## Exercise instructions
The lines from the start of the data up to and including the one with "Returned result =>" should be returned exactly, and nothing else.

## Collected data
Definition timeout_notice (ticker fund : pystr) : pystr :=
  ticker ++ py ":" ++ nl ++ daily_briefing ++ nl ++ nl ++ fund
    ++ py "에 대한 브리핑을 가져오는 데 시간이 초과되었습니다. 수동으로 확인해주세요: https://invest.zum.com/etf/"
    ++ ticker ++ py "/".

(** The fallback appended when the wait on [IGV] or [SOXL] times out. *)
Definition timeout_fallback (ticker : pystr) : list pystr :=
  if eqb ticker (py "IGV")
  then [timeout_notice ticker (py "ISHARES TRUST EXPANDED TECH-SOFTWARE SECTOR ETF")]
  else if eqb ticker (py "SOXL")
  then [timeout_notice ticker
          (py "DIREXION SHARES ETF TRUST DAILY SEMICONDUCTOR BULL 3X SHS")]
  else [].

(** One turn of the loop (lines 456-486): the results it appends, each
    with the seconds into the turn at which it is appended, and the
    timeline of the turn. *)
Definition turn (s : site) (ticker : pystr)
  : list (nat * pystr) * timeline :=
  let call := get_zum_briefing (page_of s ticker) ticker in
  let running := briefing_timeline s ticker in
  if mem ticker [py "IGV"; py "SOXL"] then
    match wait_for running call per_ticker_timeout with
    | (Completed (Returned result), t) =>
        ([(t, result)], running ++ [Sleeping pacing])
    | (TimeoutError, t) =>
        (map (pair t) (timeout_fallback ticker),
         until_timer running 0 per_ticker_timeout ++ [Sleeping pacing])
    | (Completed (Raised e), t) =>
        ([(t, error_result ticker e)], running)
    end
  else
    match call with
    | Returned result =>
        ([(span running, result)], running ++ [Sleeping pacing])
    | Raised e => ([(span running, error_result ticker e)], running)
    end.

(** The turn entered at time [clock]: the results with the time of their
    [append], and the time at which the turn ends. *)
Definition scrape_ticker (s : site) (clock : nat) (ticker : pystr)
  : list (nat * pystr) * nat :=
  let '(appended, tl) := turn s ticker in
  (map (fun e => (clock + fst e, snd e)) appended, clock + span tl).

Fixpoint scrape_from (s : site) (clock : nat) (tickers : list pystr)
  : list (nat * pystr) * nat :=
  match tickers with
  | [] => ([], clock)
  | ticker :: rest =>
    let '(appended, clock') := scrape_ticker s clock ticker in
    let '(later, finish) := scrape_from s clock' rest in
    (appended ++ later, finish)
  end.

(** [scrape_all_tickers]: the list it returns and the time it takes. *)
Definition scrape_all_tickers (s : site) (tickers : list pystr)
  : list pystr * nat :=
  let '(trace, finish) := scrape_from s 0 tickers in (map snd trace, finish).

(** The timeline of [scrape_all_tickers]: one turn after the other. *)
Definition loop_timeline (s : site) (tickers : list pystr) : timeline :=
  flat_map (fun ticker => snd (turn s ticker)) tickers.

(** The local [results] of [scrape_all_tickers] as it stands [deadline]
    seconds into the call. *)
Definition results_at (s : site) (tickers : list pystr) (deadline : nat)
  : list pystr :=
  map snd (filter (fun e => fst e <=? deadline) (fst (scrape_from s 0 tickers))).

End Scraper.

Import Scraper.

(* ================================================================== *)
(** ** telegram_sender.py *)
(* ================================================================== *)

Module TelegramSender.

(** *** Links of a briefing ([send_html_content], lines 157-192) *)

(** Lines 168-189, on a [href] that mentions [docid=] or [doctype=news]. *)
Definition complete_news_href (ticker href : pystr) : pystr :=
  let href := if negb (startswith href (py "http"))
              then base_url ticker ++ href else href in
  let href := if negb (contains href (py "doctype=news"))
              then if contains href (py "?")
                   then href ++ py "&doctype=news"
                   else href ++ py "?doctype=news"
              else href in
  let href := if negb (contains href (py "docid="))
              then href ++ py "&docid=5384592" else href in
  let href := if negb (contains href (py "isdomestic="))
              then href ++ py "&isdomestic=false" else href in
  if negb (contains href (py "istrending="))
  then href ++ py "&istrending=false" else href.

## Written response
Definition timeout_notice (ticker fund : pystr) : pystr :=
  ticker ++ py ":" ++ nl ++ daily_briefing ++ nl ++ nl ++ fund
    ++ py "에 대한 브리핑을 가져오는 데 시간이 초과되었습니다. 수동으로 확인해주세요: https://invest.zum.com/etf/"
    ++ ticker ++ py "/".

(** The fallback appended when the wait on [IGV] or [SOXL] times out. *)
Definition timeout_fallback (ticker : pystr) : list pystr :=
  if eqb ticker (py "IGV")
  then [timeout_notice ticker (py "ISHARES TRUST EXPANDED TECH-SOFTWARE SECTOR ETF")]
  else if eqb ticker (py "SOXL")
  then [timeout_notice ticker
          (py "DIREXION SHARES ETF TRUST DAILY SEMICONDUCTOR BULL 3X SHS")]
  else [].

(** One turn of the loop (lines 456-486): the results it appends, each
    with the seconds into the turn at which it is appended, and the
    timeline of the turn. *)
Definition turn (s : site) (ticker : pystr)
  : list (nat * pystr) * timeline :=
  let call := get_zum_briefing (page_of s ticker) ticker in
  let running := briefing_timeline s ticker in
  if mem ticker [py "IGV"; py "SOXL"] then
    match wait_for running call per_ticker_timeout with
    | (Completed (Returned result), t) =>
        ([(t, result)], running ++ [Sleeping pacing])
    | (TimeoutError, t) =>
        (map (pair t) (timeout_fallback ticker),
         until_timer running 0 per_ticker_timeout ++ [Sleeping pacing])
    | (Completed (Raised e), t) =>
        ([(t, error_result ticker e)], running)
    end
  else
    match call with
    | Returned result =>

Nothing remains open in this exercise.